The survey by the ONS suggests immigration is not the main concern of the public.
In April, 90% of respondents said the cost of living was the most common issue facing Britain, followed by the National Health Service at 80% and the economy at 74%.
Only people over 70 ranked immigration in their top three concerns.
Migration relieves the pressure, but it is not a cure
While immigration may be part of the solution, migration experts caution against treating immigration as a cure for an aging population.
“Although ONS population projections suggest that the UK population would fall without international migration, this does not mean that migration is the answer to the challenges created by an aging population,” said Ben Brindle, a researcher at the Migration Observatory at the University of Oxford.
“The main challenge is fiscal: as the population ages, spending on pensions and health care increases, while the share of working-age taxpayers falls,” Brindle said.
Research suggests that the long-term effect of migration on public finances is relatively small, he added.
As older workers retire, Britain can fill labor shortages through training, automation and later retirement as well as migration, Brindle said.

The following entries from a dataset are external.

(* ===== verification/Core.v ===== *)
(** * Core value types: operation ids, state vectors, LWW registers and maps

    Models [OpId], [StateVector], [LwwRegister] and [Map] of
    [src/src/core/mod.rs], and the interface [OpCrdt] that the
    operation-based structures of the crate share: which pairs of operations
    may meet in a history, and that such pairs commute.  The generic
    convergence lemmas are proved once against the interface. *)

From S2P Require Import Prelude.

(** ** Operation ids *)

(** [PeerId] is [u64]. *)
Abbreviation PeerId := N (only parsing).

(** [OpId]: a Lamport counter and the peer that issued it. *)
Record OpId := mkOpId { counter : N; peer : PeerId }.

#[export] Instance OpId_eq_dec : EqDecision OpId.
Proof. solve_decision. Defined.
#[export] Instance OpId_countable : Countable OpId.
Proof.
  apply (inj_countable' (λ o, (counter o, peer o)) (λ p, mkOpId p.1 p.2)).
  by intros [].
Defined.

(** The derived [Ord] of [OpId]: by counter, then by peer. *)
#[export] Instance OpId_ord : Ord OpId := lexico_cmp counter peer.
#[export] Instance OpId_ord_laws : OrdLaws OpId.
Proof. apply lexico_ord_laws. intros [] []; simpl; by intros -> ->. Qed.

(** ** State vectors *)

(** [StateVector]: per peer, the highest counter seen. *)
Record StateVector := mkStateVector { peers : gmap PeerId N }.

#[export] Instance StateVector_eq_dec : EqDecision StateVector.
Proof. solve_decision. Defined.

Module StateVectorOps.
(** [StateVector::new], [is_empty], [get], [set] and [iter]. *)
Definition new : StateVector := mkStateVector ∅.
Definition is_empty (sv : StateVector) : bool := bool_decide (peers sv = ∅).
Definition get (sv : StateVector) (p : PeerId) : option N := peers sv !! p.
Definition set (sv : StateVector) (p : PeerId) (c : N) : StateVector :=
  mkStateVector (<[p := c]> (peers sv)).
Definition iter (sv : StateVector) : list (PeerId * N) := btree_iter (peers sv).
End StateVectorOps.

(** [sv.get(p).unwrap_or(0)], the form every client uses. *)
Definition sv_seen (sv : StateVector) (p : PeerId) : N :=
  default 0%N (StateVectorOps.get sv p).

(** The vector has seen [id]. *)
Definition sv_covers (sv : StateVector) (id : OpId) : Prop :=
  (counter id ≤ sv_seen sv (peer id))%N.

(** Pointwise order on what two vectors have seen. *)
Definition sv_le (a b : StateVector) : Prop := ∀ p, (sv_seen a p ≤ sv_seen b p)%N.

(** ** Last-writer-wins registers *)

Record LwwRegister (A : Type) := mkLww { lww_value : A; lww_op_id : OpId }.
Arguments mkLww {_} _ _.
Arguments lww_value {_} _.
Arguments lww_op_id {_} _.

#[export] Instance LwwRegister_eq_dec `{EqDecision A} : EqDecision (LwwRegister A).
Proof. solve_decision. Defined.

Module Lww.
Section lww.
Context {A : Type}.
(** [LwwRegister::new], [set], [get] and [op_id]. *)
Definition new (value : A) (op_id : OpId) : LwwRegister A := mkLww value op_id.
Definition set (r : LwwRegister A) (value : A) (op_id : OpId) : LwwRegister A :=
  if ord_geb op_id (lww_op_id r) then mkLww value op_id else r.
Definition get (r : LwwRegister A) : A := lww_value r.
Definition op_id (r : LwwRegister A) : OpId := lww_op_id r.
End lww.
End Lww.

(** ** LWW maps *)

Record LwwMap (K V : Type) `{Countable K} := mkLwwMap { entries : gmap K (LwwRegister V) }.
Arguments mkLwwMap {_ _ _ _} _.
Arguments entries {_ _ _ _} _.

(** [entry(k).and_modify(|r| r.set(v, op)).or_insert_with(|| new(v, op))]: the
    upsert used by [Map::set] and by the attributes of mark intervals. *)
Definition lww_upsert `{Countable K} {V} (k : K) (v : V) (op : OpId)
    (m : gmap K (LwwRegister V)) : gmap K (LwwRegister V) :=
  <[k := match m !! k with
         | Some r => Lww.set r v op
         | None => Lww.new v op
         end]> m.

Module Map.
Section map.
Context {K V : Type} `{Countable K}.
(** [Map::new], [set], [get] and [get_cloned]. *)
Definition new : LwwMap K V := mkLwwMap ∅.
Definition set (m : LwwMap K V) (k : K) (v : V) (op : OpId) : LwwMap K V :=
  mkLwwMap (lww_upsert k v op (entries m)).
Definition get (m : LwwMap K V) (k : K) : option V := lww_value <$> entries m !! k.
Definition get_cloned (m : LwwMap K V) (k : K) : option V := Lww.get <$> entries m !! k.
End map.
End Map.

(** ** The interface of operation-based structures *)

(** [crdt_step s o] is the state after integrating operation [o].
    [crdt_compat a b] says that [a] and [b] may occur in one history: in this
    crate, that two different operations never carry the same operation id. *)
Class OpCrdt (St Op : Type) := {
  crdt_step : St → Op → St;
  crdt_compat : relation Op;
}.
Class OpCrdtLaws (St Op : Type) `{!OpCrdt St Op} : Prop := {
  crdt_compat_sym :: Symmetric crdt_compat;
  crdt_comm (s : St) (a b : Op) :
    crdt_compat a b → crdt_step (crdt_step s a) b = crdt_step (crdt_step s b) a;
  crdt_idemp (s : St) (a : Op) : crdt_step (crdt_step s a) a = crdt_step s a;
}.

Definition crdt_run `{!OpCrdt St Op} (s : St) (l : list Op) : St := fold_left crdt_step l s.
Arguments crdt_run : simpl never.

(** Every two operations of a history are compatible. *)
Definition crdt_history `{!OpCrdt St Op} (l : list Op) : Prop :=
  ∀ a b, a ∈ l → b ∈ l → crdt_compat a b.

(** A register write. *)
Record LwwWrite (A : Type) := mkWrite { write_value : A; write_op : OpId }.
Arguments mkWrite {_} _ _.
Arguments write_value {_} _.
Arguments write_op {_} _.

#[export] Instance LwwWrite_eq_dec `{EqDecision A} : EqDecision (LwwWrite A).
Proof. solve_decision. Defined.

#[export] Instance lww_crdt {A} : OpCrdt (LwwRegister A) (LwwWrite A) := {
  crdt_step r w := Lww.set r (write_value w) (write_op w);
  crdt_compat a b := write_op a = write_op b → a = b;
}.

(** A map write. *)
#[export] Instance map_crdt {K V} `{Countable K} :
    OpCrdt (LwwMap K V) (K * LwwWrite V) := {
  crdt_step m w := Map.set m w.1 (write_value w.2) (write_op w.2);
  crdt_compat a b := a.1 = b.1 → write_op a.2 = write_op b.2 → a = b;
}.

(** ** Generic convergence *)

Section generic.
Context `{!OpCrdt St Op, !OpCrdtLaws St Op}.
Implicit Types l : list Op.

Lemma crdt_history_sub l l' : (∀ a, a ∈ l' → a ∈ l) → crdt_history l → crdt_history l'.
Proof. unfold crdt_history. eauto. Qed.

(** Two delivery orders of the same operations reach the same state. *)
Lemma crdt_run_perm l1 l2 (s : St) :
  l1 ≡ₚ l2 → crdt_history l1 → crdt_run s l1 = crdt_run s l2.
Proof.
  intros Hp. revert s. induction Hp as [|x l1 l2 _ IH|x y l|l1 l2 l3 Hp1 IH1 Hp2 IH2];
    intros s Hh; simpl; auto.
  - apply IH. eapply crdt_history_sub, Hh. set_solver.
  - unfold crdt_run. simpl. rewrite crdt_comm; [done|]. apply Hh; set_solver.
  - rewrite IH1 by done. apply IH2. eapply crdt_history_sub, Hh.
    intros a. by rewrite Hp1.
Qed.

(** A second delivery of an operation changes nothing. *)
Lemma crdt_run_duplicate l a (s : St) :
  a ∈ l → crdt_history l → crdt_run s (a :: l) = crdt_run s l.
Proof.
  intros (l1 & l2 & ->)%list_elem_of_split Hh.
  assert (Hp : l1 ++ a :: l2 ≡ₚ a :: l1 ++ l2) by by rewrite Permutation_middle.
  rewrite (crdt_run_perm (a :: l1 ++ a :: l2) (a :: a :: l1 ++ l2)).
  - rewrite (crdt_run_perm (l1 ++ a :: l2) (a :: l1 ++ l2)) by done.
    unfold crdt_run. simpl. by rewrite crdt_idemp.
  - by rewrite Hp.
  - eapply crdt_history_sub, Hh. set_solver.
Qed.

Lemma crdt_run_remove_dups `{!EqDecision Op} l (s : St) :
  crdt_history l → crdt_run s (remove_dups l) = crdt_run s l.
Proof.
  revert s. induction l as [|a l IH]; intros s Hh; [done|]. simpl.
  assert (Hl : crdt_history l) by (eapply crdt_history_sub, Hh; set_solver).
  case_decide; [rewrite IH by done; by rewrite crdt_run_duplicate|]. unfold crdt_run in *. simpl.
  by rewrite IH.
Qed.

(** The state depends on the set of delivered operations only. *)
Lemma crdt_run_same_members `{!EqDecision Op} l1 l2 (s : St) :
  (∀ a, a ∈ l1 ↔ a ∈ l2) → crdt_history l1 → crdt_run s l1 = crdt_run s l2.
Proof.
  intros Hm Hh. assert (Hh2 : crdt_history l2) by (eapply crdt_history_sub, Hh; naive_solver).
  rewrite <-(crdt_run_remove_dups l1), <-(crdt_run_remove_dups l2) by done.
  apply crdt_run_perm.
  - apply NoDup_Permutation; [apply NoDup_remove_dups..|]. intros a.
    by rewrite !elem_of_remove_dups.
  - eapply crdt_history_sub, Hh. intros a. by rewrite elem_of_remove_dups.
Qed.
End generic.

(** ** State vector lemmas *)

Lemma sv_seen_new p : sv_seen StateVectorOps.new p = 0%N.
Proof. done. Qed.

Lemma sv_seen_set sv p c q :
  sv_seen (StateVectorOps.set sv p c) q = if decide (p = q) then c else sv_seen sv q.
Proof.
  unfold sv_seen, StateVectorOps.get, StateVectorOps.set. simpl.
  rewrite lookup_insert. by case_decide.
Qed.

#[export] Instance sv_le_preorder : PreOrder sv_le.
Proof. split; [intros a p; lia|intros a b c H1 H2 p; specialize (H1 p); specialize (H2 p); lia]. Qed.

(** ** Registers and maps *)

Section lww_lemmas.
Context {A : Type}.
Implicit Types r : LwwRegister A.

Lemma lww_set_op_id r v op :
  lww_op_id (Lww.set r v op) = if ord_geb op (lww_op_id r) then op else lww_op_id r.
Proof. unfold Lww.set. by destruct (ord_geb op (lww_op_id r)). Qed.

Lemma lww_set_comm r v w a b :
  (a = b → v = w) → Lww.set (Lww.set r v a) w b = Lww.set (Lww.set r w b) v a.
Proof.
  intros Hcompat. unfold Lww.set.
  destruct (ord_geb a (lww_op_id r)) eqn:Ea, (ord_geb b (lww_op_id r)) eqn:Eb; simpl;
    rewrite ?Ea, ?Eb; try done.
  - destruct (ord_lt_total a b) as [Hlt|[->|Hlt]].
    + rewrite (proj2 (ord_geb_lt a b) Hlt).
      by rewrite (proj2 (ord_geb_le b a) (ord_lt_le _ _ Hlt)).
    + by rewrite ord_geb_refl, Hcompat.
    + rewrite (proj2 (ord_geb_lt b a) Hlt).
      by rewrite (proj2 (ord_geb_le a b) (ord_lt_le _ _ Hlt)).
  - apply ord_geb_le in Ea. apply ord_geb_lt in Eb.
    enough (ord_geb b a = false) as -> by done.
    apply ord_geb_lt. apply ord_le_lt_eq in Ea as [?| <-]; [by etrans|done].
  - apply ord_geb_le in Eb. apply ord_geb_lt in Ea.
    enough (ord_geb a b = false) as -> by done.
    apply ord_geb_lt. apply ord_le_lt_eq in Eb as [?| <-]; [by etrans|done].
Qed.

Lemma lww_set_idemp r v a : Lww.set (Lww.set r v a) v a = Lww.set r v a.
Proof.
  unfold Lww.set. destruct (ord_geb a (lww_op_id r)) eqn:Ea; simpl.
  - by rewrite ord_geb_refl.
  - by rewrite Ea.
Qed.

Lemma lww_new_set_comm v w a b :
  (a = b → v = w) → Lww.set (Lww.new v a) w b = Lww.set (Lww.new (A:=A) w b) v a.
Proof.
  intros Hcompat. unfold Lww.set, Lww.new. simpl.
  destruct (ord_lt_total a b) as [Hlt|[->|Hlt]].
  - rewrite (proj2 (ord_geb_lt a b) Hlt).
    by rewrite (proj2 (ord_geb_le b a) (ord_lt_le _ _ Hlt)).
  - by rewrite ord_geb_refl, Hcompat.
  - rewrite (proj2 (ord_geb_lt b a) Hlt).
    by rewrite (proj2 (ord_geb_le a b) (ord_lt_le _ _ Hlt)).
Qed.
End lww_lemmas.

#[export] Instance lww_crdt_laws {A} : OpCrdtLaws (LwwRegister A) (LwwWrite A).
Proof.
  split.
  - intros a b Hab Hba. symmetry. by apply Hab.
  - intros s [v a] [w b] Hab. apply lww_set_comm. simpl in *. naive_solver.
  - intros s [v a]. apply lww_set_idemp.
Qed.

Lemma lww_upsert_comm `{Countable K} {V} (k1 k2 : K) (v1 v2 : V) (a b : OpId) m :
  (k1 = k2 → a = b → v1 = v2) →
  lww_upsert k2 v2 b (lww_upsert k1 v1 a m) = lww_upsert k1 v1 a (lww_upsert k2 v2 b m).
Proof.
  intros Hcompat. unfold lww_upsert. destruct (decide (k1 = k2)) as [->|Hne].
  - rewrite !lookup_insert_eq, !insert_insert_eq. f_equal.
    destruct (m !! k2) as [r|]; [apply lww_set_comm|apply lww_new_set_comm]; eauto.
  - rewrite !lookup_insert_ne by done. by rewrite insert_insert_ne.
Qed.

Lemma lww_upsert_idemp `{Countable K} {V} (k : K) (v : V) (a : OpId) m :
  lww_upsert k v a (lww_upsert k v a m) = lww_upsert k v a m.
Proof.
  unfold lww_upsert. rewrite lookup_insert_eq, insert_insert_eq. f_equal.
  destruct (m !! k) as [r|]; [apply lww_set_idemp|].
  unfold Lww.set, Lww.new. simpl. by rewrite ord_geb_refl.
Qed.

#[export] Instance map_crdt_laws {K V} `{Countable K} :
  OpCrdtLaws (LwwMap K V) (K * LwwWrite V).
Proof.
  split.
  - intros a b Hab ? ?. symmetry. by apply Hab.
  - intros s [k1 [v1 a]] [k2 [v2 b]] Hab. simpl in *. unfold Map.set. simpl. f_equal.
    apply lww_upsert_comm. naive_solver.
  - intros s [k [v a]]. simpl. unfold Map.set. simpl. f_equal. apply lww_upsert_idemp.
Qed.

(** ** The winner of a set of writes *)

Lemma lww_run_winner {A} (l : list (LwwWrite A)) (r : LwwRegister A) :
  let r' := crdt_run r l in
  (r' = r ∨ ∃ w, w ∈ l ∧ r' = mkLww (write_value w) (write_op w)) ∧
  ord_le (lww_op_id r) (lww_op_id r') ∧ ∀ w, w ∈ l → ord_le (write_op w) (lww_op_id r').
Proof.
  unfold crdt_run. revert r. induction l as [|w l IH]; intros r; simpl.
  { split_and!; [by left|reflexivity|set_solver]. }
  destruct (IH (Lww.set r (write_value w) (write_op w))) as (Hv & Hle & Hall).
  set (r' := fold_left _ l _) in *.
  assert (Hstep : ord_le (lww_op_id r) (lww_op_id (Lww.set r (write_value w) (write_op w))) ∧
    ord_le (write_op w) (lww_op_id (Lww.set r (write_value w) (write_op w)))).
  { rewrite lww_set_op_id. destruct (ord_geb (write_op w) (lww_op_id r)) eqn:E.
    - apply ord_geb_le in E. by split.
    - apply ord_geb_lt, ord_lt_le in E. by split. }
  destruct Hstep as [Hr Hw]. split_and!.
  - destruct Hv as [Hv|(w' & Hw' & Hv)]; [|right; exists w'; set_solver].
    rewrite Hv. unfold Lww.set.
    destruct (ord_geb (write_op w) (lww_op_id r)); [right; exists w; set_solver|by left].
  - by etrans.
  - intros w' [->|Hw']%elem_of_cons; [by etrans|auto].
Qed.

(** ** Claim *)

(** last-writer-wins convergence.  For writes whose ids identify them, two
    registers that start equal and receive the same set of writes, in any order
    and with any duplication, agree, and hold the write with the greatest id
    (or their initial value when every write is older). *)
Theorem lww_register_converges {A} `{!EqDecision A} (r : LwwRegister A)
    (l1 l2 : list (LwwWrite A))
    (Hhist : crdt_history l1) (Hsame : ∀ w, w ∈ l1 ↔ w ∈ l2) :
  crdt_run r l1 = crdt_run r l2 ∧
  (crdt_run r l1 = r ∨
   ∃ w, w ∈ l1 ∧ crdt_run r l1 = mkLww (write_value w) (write_op w)) ∧
  ∀ w, w ∈ l1 → ord_le (write_op w) (Lww.op_id (crdt_run r l1)).
Proof.
  destruct (lww_run_winner l1 r) as (? & _ & ?). split_and!; [|done..].
  by apply crdt_run_same_members.
Qed.

Definition lww_writes : list (LwwWrite N) :=
  [mkWrite 5%N (mkOpId 2 1); mkWrite 7%N (mkOpId 3 1); mkWrite 6%N (mkOpId 3 2)].

Lemma lww_register_converges_witness :
  crdt_run (Lww.new 0%N (mkOpId 1 1)) lww_writes =
    crdt_run (Lww.new 0%N (mkOpId 1 1)) (reverse lww_writes) ∧
  crdt_run (Lww.new 0%N (mkOpId 1 1)) lww_writes = mkLww 6%N (mkOpId 3 2).
Proof.
  split; [|vm_compute; reflexivity].
  refine (proj1 (lww_register_converges (Lww.new 0%N (mkOpId 1 1)) lww_writes (reverse lww_writes) _ _)).
  - intros a b Ha Hb. unfold lww_writes in *.
    repeat (apply elem_of_cons in Ha as [->|Ha]; [|]); try by apply not_elem_of_nil in Ha.
    all: repeat (apply elem_of_cons in Hb as [->|Hb]; [cbn; intros; congruence|]);
      by apply not_elem_of_nil in Hb.
  - intros w. by rewrite elem_of_reverse.
Defined.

Public divided on population slowdown
The public has mixed feelings about what demographic change means.
Ann, from Salford, said she was not surprised by the fall in births, posting on social media that “so many things stop young people from having families”.
Ellie blamed the cost of living crisis for the figures, saying, “people can’t afford to live, let alone have children.”
Alan from Manchester believes slower population growth could ease pressure on housing and public services. “A population decline would not be a bad thing in my opinion,” he said.
The demographic shift leaves Britain facing a question that politicians from most parties have struggled to answer: how to support an aging population and shrinking birthrates while promising voters lower immigration.
ONS forecasts suggest the country’s population will peak in the 2050s before beginning a long decline.
Courthouse News reporter James Francis Whitehead is in England.
Subscribe to our free newsletters
Our weekly newsletter Closing arguments provides the latest on ongoing trials, major litigation and decisions in courts around the US and the world, while monthly Under the lights feeds legal dirt from Hollywood, sports, Big Tech and the arts.